Record hgsl_context := mk_context {
  c_priv : ptr;
  c_context_id : Z;
  c_devhandle : Z;
  c_flags : Z;
  c_shadow_ts : option shadow_ts;
  c_in_destroy : bool;
  c_destroyed : bool;
  c_kref : Z;
  c_last_ts : Z;
  c_timeline : option ptr;     (* struct hgsl_hsync_timeline * *)
  c_dbq : option ptr;          (* struct doorbell_queue *, in hgsl->dbq *)
  c_queued_ts : Z;
  c_drawq : list (option ptr);
  c_drawq_head : nat;
  c_drawq_tail : nat;
  c_queued : Z;
  c_dispatch : option hgsl_dispatch_context;
  c_event_group : hgsl_event_group;
  c_is_killed : bool;
  c_tcsr_idx : Z;
  c_db_signal : Z;
  c_dbcq : option doorbell_context_queue;
  c_dbcq_export_id : Z }.
#[export] Instance eta_context : Eta hgsl_context := λ x,
  mk_context (c_priv x) (c_context_id x) (c_devhandle x) (c_flags x)
    (c_shadow_ts x) (c_in_destroy x) (c_destroyed x) (c_kref x) (c_last_ts x)
    (c_timeline x) (c_dbq x) (c_queued_ts x) (c_drawq x) (c_drawq_head x)
    (c_drawq_tail x) (c_queued x) (c_dispatch x) (c_event_group x)
    (c_is_killed x) (c_tcsr_idx x) (c_db_signal x) (c_dbcq x) (c_dbcq_export_id x).

(** A struct dma_fence: one embedded in an isync or hsync fence of the driver, or
    one that belongs to the kernel or to another driver. *)
Inductive dma_fence :=
| Isync_fence (f : ptr)
| Hsync_fence (f : ptr)
| Foreign_fence (f : ptr).

#[export] Instance dma_fence_eq_dec : EqDecision dma_fence.
Proof. solve_decision. Defined.
(* ===== verification/Timestamp.v ===== *)
(** Wrapping timestamps: the comparisons of hgsl.h. *)

From S2P Require Import Prelude.

(** * Definitions *)

Definition hgsl_ts32_ge (a b : Z) : bool := u32 (a - b) <? 0x80000000.

Definition hgsl_ts64_ge (a b : Z) : bool := u64 (a - b) <? 0x8000000000000000.

Definition hgsl_ts_ge (a b : Z) (is64 : bool) : bool :=
  if is64 then hgsl_ts64_ge a b else hgsl_ts32_ge (u32 a) (u32 b).

(** * Lemmas *)

Lemma hgsl_ts32_ge_refl a : hgsl_ts32_ge a a = true.
Proof. unfold hgsl_ts32_ge. by rewrite Z.sub_diag. Qed.

Lemma hgsl_ts64_ge_refl a : hgsl_ts64_ge a a = true.
Proof. unfold hgsl_ts64_ge. by rewrite Z.sub_diag. Qed.

Lemma hgsl_ts_ge_refl a is64 : hgsl_ts_ge a a is64 = true.
Proof. destruct is64; [apply hgsl_ts64_ge_refl | apply hgsl_ts32_ge_refl]. Qed.

(** [a] is at or after [b] iff it is reached from [b] by a forward step of less
    than half the range. *)
Lemma hgsl_ts32_ge_iff a b :
  is_u32 a → is_u32 b →
  hgsl_ts32_ge a b = true ↔ ∃ d, 0 ≤ d < 0x80000000 ∧ a = u32 (b + d).
Proof.
  unfold is_u32, hgsl_ts32_ge, u32. intros Ha Hb. rewrite Z.ltb_lt. split.
  - intros Hd. exists ((a - b) mod 4294967296).
    split; [pose proof (Z.mod_pos_bound (a - b) 4294967296); lia|].
    rewrite Z.add_mod_idemp_r by lia.
    replace (b + (a - b)) with a by lia. rewrite Z.mod_small; lia.
  - intros (d & Hd & ->).
    rewrite Zminus_mod_idemp_l. replace (b + d - b) with d by lia.
    rewrite Z.mod_small; lia.
Qed.

(** Two distinct timestamps are strictly ordered one way round, except at the
    distance of exactly half the range, where neither is at or after the other. *)
Lemma hgsl_ts32_ge_trichotomy a b :
  is_u32 a → is_u32 b → a ≠ b →
  hgsl_ts32_ge a b = true ∧ hgsl_ts32_ge b a = false ∨
  hgsl_ts32_ge a b = false ∧ hgsl_ts32_ge b a = true ∨
  u32 (a - b) = 0x80000000.
Proof.
  unfold is_u32, hgsl_ts32_ge, u32. intros Ha Hb Hab.
  rewrite !Z.ltb_lt, !Z.ltb_ge.
  destruct (decide (b ≤ a)).
  - rewrite (Z.mod_small (a - b)) by lia.
    replace ((b - a) mod 4294967296) with (4294967296 - (a - b)); [lia|].
    rewrite <-(Z_mod_plus_full (b - a) 1). rewrite Z.mod_small; lia.
  - rewrite (Z.mod_small (b - a)) by lia.
    replace ((a - b) mod 4294967296) with (4294967296 - (b - a)); [lia|].
    rewrite <-(Z_mod_plus_full (a - b) 1). rewrite Z.mod_small; lia.
Qed.

Lemma hgsl_ts32_ge_antisym a b :
  is_u32 a → is_u32 b →
  hgsl_ts32_ge a b = true → hgsl_ts32_ge b a = true → a = b.
Proof.
  intros Ha Hb H1 H2. destruct (decide (a = b)); [done|].
  pose proof (hgsl_ts32_ge_trichotomy a b Ha Hb n) as [[? ?]|[[? ?]|E]]; [congruence..|].
  unfold hgsl_ts32_ge in H1. rewrite E in H1. done.
Qed.

(** Transitivity, as far as the two steps together stay in the window. *)
Lemma hgsl_ts32_ge_trans a b c :
  hgsl_ts32_ge a b = true → hgsl_ts32_ge b c = true →
  u32 (a - b) + u32 (b - c) < 0x80000000 → hgsl_ts32_ge a c = true.
Proof.
  unfold hgsl_ts32_ge, u32. rewrite !Z.ltb_lt. intros H1 H2 H3.
  replace (a - c) with ((a - b) + (b - c)) by lia.
  rewrite Z.add_mod by lia.
  pose proof (Z.mod_pos_bound (a - b) 4294967296).
  pose proof (Z.mod_pos_bound (b - c) 4294967296).
  rewrite Z.mod_small; lia.
Qed.

(** Without wrap-around the comparison is the usual one. *)
Lemma hgsl_ts32_ge_small a b :
  0 ≤ a < 0x80000000 → 0 ≤ b < 0x80000000 → hgsl_ts32_ge a b = (b <=? a).
Proof.
  unfold hgsl_ts32_ge, u32. intros Ha Hb. apply eq_true_iff_eq.
  rewrite Z.ltb_lt, Z.leb_le. split; intros H.
  - destruct (decide (b ≤ a)); [done|].
    rewrite <-(Z_mod_plus_full (a - b) 1) in H. rewrite Z.mod_small in H; lia.
  - rewrite Z.mod_small; lia.
Qed.

#[export] Hint Resolve hgsl_ts32_ge_refl hgsl_ts64_ge_refl hgsl_ts_ge_refl : hgsl.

+===+

[Work to be completed]: Nothing but an exact copy of the lines from the start of the entries through the line containing "c_last_ts : Z;" belongs in the response.

[Answer for the task]:
Record hgsl_context := mk_context {
  c_priv : ptr;
  c_context_id : Z;
  c_devhandle : Z;
  c_flags : Z;
  c_shadow_ts : option shadow_ts;
  c_in_destroy : bool;
  c_destroyed : bool;
  c_kref : Z;
  c_last_ts : Z;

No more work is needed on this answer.